The shares of Indian IT companies dropped in trade on January 5 after CLSA issued a cautious note, advising investors to reduce their positions as the upcoming Q3 FY26 earnings are expected to be soft.
The sharp rise in the share prices pushed the Nifty IT index down more than 1.6 percent to 37,698.95, as seen at 11 am on Monday.
CLSA in its latest note said that the Nifty IT index has recently outperformed the broader Nifty index, pushing the valuations closer to fair levels and limiting near-term upside, CNBC-TV18 reported.
The international brokerage has downgraded HCLTech shares to 'Hold' from ‘Outperform’, and cut its rating for Tech Mahindra to 'Outperform' from 'High Conviction Outperform'.
CLSA has also removed Tech Mahindra from its ‘Focus List’, noting down concerns over the firm’s revenue growth recovery over the past 18 months not being at par with its own estimates or Street expectations.

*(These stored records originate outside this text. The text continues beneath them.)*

Lemma clean_store_loaded :
  reachable (H := bits_codec) (clean_store, None) ∧
  ∃ r, loaded (H := bits_codec) clean_store r ∧ Pools r = Pools (tmpData clean_session).
Proof.
  assert (reachable (H := bits_codec) (example_store, Some clean_session)) as Hr
    by (apply (ops_reachable clean_ops); vm_compute; reflexivity).
  assert (match Commit (H := bits_codec) true example_store clean_session with Some (_, _, None) => true | _ => false end = true)
    as Hv by (vm_compute; reflexivity).
  destruct (Commit_total (H := bits_codec) true example_store clean_session) as (m' & s' & err & E & _ & Herr);
    [vm_compute; reflexivity|apply (bool_decide_unpack (root_texts_ok (tmpData clean_session))); vm_compute; exact I|].
  unfold clean_store. rewrite E in Hv |- *. destruct err as [err|]; [discriminate Hv|]. split.
  - destruct Hr as (x0 & Hx0 & Hs). exists x0. split; [done|]. eapply rtc_r; [done|]. by eapply step_commit.
  - destruct Herr as (r & Hp & Hpools). exists r. split; [by left|done].
Qed.

Lemma clean_entry r :
  Pools r = Pools (tmpData clean_session) → Entries (getPoolData "p" r) !! "c_i" = Some one_reservation.
Proof. intros E. unfold getPoolData. rewrite E. vm_compute. reflexivity. Qed.

Lemma clean_names_ok r : Pools r = Pools (tmpData clean_session) → names_ok r.
Proof.
  intros E pk k x. unfold getPoolData. rewrite E. change (Pools (tmpData clean_session)) with
    (<["p" := mkPoolReservations "p" (<["c_i" := one_reservation]> ∅) "" (ip_of F4 1)]> (∅ : gmap string PoolReservations)).
  destruct (decide (pk = "p")) as [->|Hne].
  - rewrite lookup_insert_eq. simpl. intros [[_ <-]|[_ Hx]]%lookup_insert_Some; [done|]. by rewrite lookup_empty in Hx.
  - rewrite lookup_insert_ne, lookup_empty by done. simpl. by rewrite lookup_empty.
Qed.
(* ===== verification/Daemon.v ===== *)
(** * The node daemon: [RunNodeDaemon] of [cmd/ipam-node/app/app.go]

    The daemon runs the gRPC handlers, the cleaner and the controllers of the node
    side by side, on one store and one pool manager.  What it does is a sequence of
    events: requests, passes of the cleaner, reconciliations, restarts.  A handler
    or a pass holds the lock of the store from its start to its end, so that events
    do not interleave on the store; the pool manager does not change during an
    event.  [None] is a panic.

    The theorem says that an address is not given away while it is in use. *)

From Stdlib Require Import Strings.Byte.
From S2P Require Import Prelude GoNet Cidr GoNetText PoolManager NodeTypes Store SessionRuns RangeSet NodeAllocator.
From S2P Require Import Handlers HandlersSpec Cleaner CleanerSpec.
From S2P Require Import ApiTypes Exclusions Validate CtrlIPPool NodeControllers System.

Record daemon := mkDaemon { d_manager : manager; d_store : store; d_cleaner : cleaner }.

(** A daemon that does not run has left its file. *)
Inductive process := Stopped (file : option (list byte)) | Running (d : daemon).

Inductive event :=
| EvAllocate (e : Env) (req : option IPAMParameters)
| EvDeallocate (e : Env) (req : option IPAMParameters)
| EvIsAllocated (e : Env) (req : option IPAMParameters)
| EvClean (now : Clock) (readable writable : bool) (cached direct : client)
| EvIPPool (get : get_result IPPool) (req : Request)
| EvCIDRPool (get : get_result CIDRPool) (req : Request)
| EvRestart (readable : bool).

Inductive answer :=
| AnsAllocate (r : result status (list AllocationInfo))
| AnsDone (r : result status unit)
| AnsError (err : option error)
| AnsNone.

Section daemon.
Context `{RootCodec} `{K8sNames} (Pool_String : Pool → string).
(** The options of the daemon: its node, the number of checks before a release, the cooldown. *)
Context (nodeName : string) (checkCount cooldown : Z).

Definition file_of (p : process) : option (list byte) :=
  match p with Stopped file => file | Running d => disk (d_store d) end.

(** The start: the store is opened once, to check the file. *)
Definition StartDaemon (readable : bool) (file : option (list byte)) : option (process * option error) :=
  r ← Open readable (mkStore file None false);
  match r with
  | OpenBlocks => None
  | OpenFailed _ err => Some (Stopped file, Some err)
  | Opened st s =>
      '(st, _) ← Cancel st s;
      Some (Running (mkDaemon NewManager st (NewCleaner checkCount cooldown)), None)
  end.

Definition handlers_of (d : daemon) : Handlers := mkHandlers (d_manager d) cooldown.
Definition with_store (d : daemon) (st : store) : process := Running (mkDaemon (d_manager d) st (d_cleaner d)).
Definition with_manager (d : daemon) (m : manager) : process := Running (mkDaemon m (d_store d) (d_cleaner d)).

Definition serve (ev : event) (d : daemon) : option (process * answer) :=
  match ev with
  | EvAllocate e req =>
      '(st, r) ← Handlers_Allocate Pool_String e (handlers_of d) (d_store d) req; Some (with_store d st, AnsAllocate r)
  | EvDeallocate e req =>
      '(st, r) ← Handlers_Deallocate e (handlers_of d) (d_store d) req; Some (with_store d st, AnsDone r)
  | EvIsAllocated e req =>
      '(st, r) ← Handlers_IsAllocated e (handlers_of d) (d_store d) req; Some (with_store d st, AnsDone r)
  | EvClean now readable writable cached direct =>
      '(st, c, err) ← cleaner_loop (mkPassEnv now readable writable cached direct (d_manager d)) (d_cleaner d) (d_store d);
      Some (Running (mkDaemon (d_manager d) st c), AnsError err)
  | EvIPPool get req =>
      let '(m, err) := Node_IPPool_Reconcile nodeName get (d_manager d) req in Some (with_manager d m, AnsError err)
  | EvCIDRPool get req =>
      '(m, err) ← Node_CIDRPool_Reconcile nodeName get (d_manager d) req; Some (with_manager d m, AnsError err)
  | EvRestart readable =>
      '(p, err) ← StartDaemon readable (disk (d_store d)); Some (p, AnsError err)
  end.

(** A process that is stopped answers nothing; it can be started. *)
Definition handle (ev : event) (p : process) : option (process * answer) :=
  match p, ev with
  | Running d, _ => serve ev d
  | Stopped file, EvRestart readable => '(p, err) ← StartDaemon readable file; Some (p, AnsError err)
  | Stopped file, _ => Some (Stopped file, AnsNone)
  end.

Fixpoint run (evs : list event) (p : process) : option (process * list answer) :=
  match evs with
  | [] => Some (p, [])
  | ev :: evs => '(p, a) ← handle ev p; '(p, l) ← run evs p; Some (p, a :: l)
  end.
End daemon.

(** ** A reservation in use *)

(** The names of the data and of a reservation survive a session without them. *)
Lemma names_ok_entries r r' :
  (∀ pk k x', Entries (getPoolData pk r') !! k = Some x' →
     (∃ x, Entries (getPoolData pk r) !! k = Some x ∧ ContainerID x = ContainerID x') ∨ (no_pipe pk ∧ no_pipe (ContainerID x'))) →
  names_ok r → names_ok r'.
Proof. intros He Hr pk k x' Hx'. destruct (He _ _ _ Hx') as [(x & Hx & <-)|?]; [by eapply Hr|done]. Qed.

Section reserved.
Context (pk k : string) (x : Reservation).

(** The data has the reservation [x], up to the form of its address. *)
Definition data_holds (r : Root) : Prop :=
  names_ok r ∧ ∃ y, Entries (getPoolData pk r) !! k = Some y ∧ norm_reservation y = norm_reservation x.

Lemma data_holds_equiv r r' : root_equiv r r' → data_holds r → data_holds r'.
Proof using Type.
  intros E [Hn (y & Hy & Ey)]. split.
  - eapply names_ok_entries; [|done]. intros pk' k' x' Hx'. left.
    destruct (root_equiv_entries _ _ _ _ _ E Hx') as (z & Hz & Ez). exists z. split; [done|]. by injection Ez.
  - assert (root_equiv r' r) as E' by done. destruct (root_equiv_entries _ _ _ _ _ E' Hy) as (z & Hz & Ez). exists z. split; [done|congruence].
Qed.
End reserved.

(** ** The events, one by one *)

(** The names a request brings into the store. *)
Definition request_named (params : IPAMParameters) : Prop :=
  no_pipe (CniContainerid params) ∧ ∀ pn, pn ∈ pa_Pools params → no_pipe (pool_key params pn).

Lemma granted_entries Pool_String now h ps s s' pools allocs pk k y :
  all_granted Pool_String now h ps s s' pools allocs → Entries (pool_of s' pk) !! k = Some y →
  Entries (pool_of s pk) !! k = Some y ∨
  (∃ pn, pn ∈ pools ∧ pk = pool_key ps pn) ∧ ContainerID y = CniContainerid ps ∧
    Entries (pool_of s pk) !! k = None.
Proof.
  intros [Hall Hut] Hy. destruct (decide (Exists (λ pn, pk = pool_key ps pn) pools)) as [Hex|Hno].
  - apply Exists_exists in Hex as (pn & Hin & ->). destruct (Forall2_elem_l _ _ _ _ Hall Hin) as (a & _ & Hg).
    destruct Hg as [p f base ones lo hi want ip z _ _ _ _ _ _ _ _ _ _ (Hnone & _ & Hent)]. rewrite Hent in Hy.
    apply lookup_insert_Some in Hy as [[<- <-]|[_ Hy]]; [right|by left]. split_and!; [by exists pn|done|done].
  - left. rewrite Hut in Hy; [done|]. intros pn Hin ->. apply Hno, Exists_exists. by exists pn.
Qed.

Lemma granted_kept Pool_String now h ps s s' pools allocs pk k y :
  all_granted Pool_String now h ps s s' pools allocs → Entries (pool_of s pk) !! k = Some y →
  Entries (pool_of s' pk) !! k = Some y.
Proof.
  intros [Hall Hut] Hy. destruct (decide (Exists (λ pn, pk = pool_key ps pn) pools)) as [Hex|Hno].
  - apply Exists_exists in Hex as (pn & Hin & ->). destruct (Forall2_elem_l _ _ _ _ Hall Hin) as (a & _ & Hg).
    destruct Hg as [p f base ones lo hi want ip z _ _ _ _ _ _ _ _ _ _ (Hnone & _ & Hent)]. rewrite Hent.
    rewrite lookup_insert_ne; [done|]. intros <-. congruence.
  - rewrite Hut; [done|]. intros pn Hin ->. apply Hno, Exists_exists. by exists pn.
Qed.

(** The address of an allocation is not one that is reserved. *)
Lemma granted_not_reserved Pool_String now h ps s s' pn a type k y :
  granted Pool_String now h ps s s' pn a → Entries (pool_of s (pool_key ps pn)) !! k = Some y →
  ∃ ip n, ParseCIDR (ai_Ip (allocationInfo type a)) = Some (ip, n) ∧ ¬ ip_equiv ip (IPAddress y).
Proof.
  intros [p f base ones lo hi want ip z _ [Hn _ _ _ _] _ Hip Hz _ _ HA _ _ (_ & Htaken & _)] Hy.
  assert (ai_Ip (allocationInfo type a) = IPNet_String (Address (pal_IPConfig a))) as ->
    by (unfold allocationInfo; by destruct (is_nil _)).
  rewrite HA, (ParseCIDR_address _ _ _ _ _ Hn Hip Hz). eexists _, _. split; [done|]. unfold ip_equiv.
  rewrite addr_of_To16_ip_of by (by eapply addr_of_ok). intros E.
  unfold session_taken in Htaken. apply not_true_iff_false in Htaken. apply Htaken, existsb_exists. exists (k, y).
  split; [by apply list_elem_of_In, elem_of_map_to_list|]. simpl.
  by rewrite (IP_Equal_addr _ _ _ _ _ _ Hip (eq_sym E)), bool_decide_true.
Qed.

Lemma release_entries now s pk id ifn cd s' b pk' k y :
  ReleaseReservationByID now s pk id ifn cd = Some (s', b) → Entries (pool_of s' pk') !! k = Some y →
  ∃ z, Entries (pool_of s pk') !! k = Some z ∧ ContainerID z = ContainerID y.
Proof.
  intros E%Release_cases Hy. cbv zeta in E. destruct (Entries _ !! _) as [r|] eqn:Er; [|destruct E as [-> _]; eauto].
  destruct (_ || _); [|destruct (IsReleased r)]; destruct E as [-> _]; [|by eauto|];
    rewrite pool_of_update in Hy; (destruct (decide (pk' = pk)) as [->|]; [|by eauto]); simpl in Hy.
  - apply lookup_delete_Some in Hy as [_ Hy]. eauto.
  - apply lookup_insert_Some in Hy as [[<- <-]|[_ Hy]]; [|by eauto]. by exists r.
Qed.

Lemma deallocate_entries now h ps pools s s' res pk k y :
  deallocate_pools now h ps pools s = Some (s', res) → Entries (pool_of s' pk) !! k = Some y →
  ∃ z, Entries (pool_of s pk) !! k = Some z ∧ ContainerID z = ContainerID y.
Proof.
  revert s y. induction pools as [|pn pools IH]; intros s y; simpl; [intros [= <- <-]; eauto|].
  intros ([s1 b] & E & Hd)%bind_Some Hy. destruct (IH _ _ Hd Hy) as (z & Hz & Ez).
  destruct (release_entries _ _ _ _ _ _ _ _ _ _ _ E Hz) as (z' & Hz' & Ez'). exists z'. split; [done|congruence].
Qed.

It added that HCL Technologies is currently trading at around a 5 percent valuation premium, in comparison with peers like TCS and Infosys.
CLSA continues to favour Persistent Systems and Coforge among mid-cap IT stocks, while Infosys and Tech Mahindra remain its preferred picks in the large-cap space.
Infosys, HCLTech and Wipro shares fell more than 2 percent each, while Persistent Systems shares were down around 2 percent. Tech Mahindra and Tata Consultancy Services (TCS) shares fell more than 1 percent each, while Mphasis and Coforge shares were trading in the red with marginal losses.
LTIMindtree shares bucked the trend to trade in the green with marginal gains.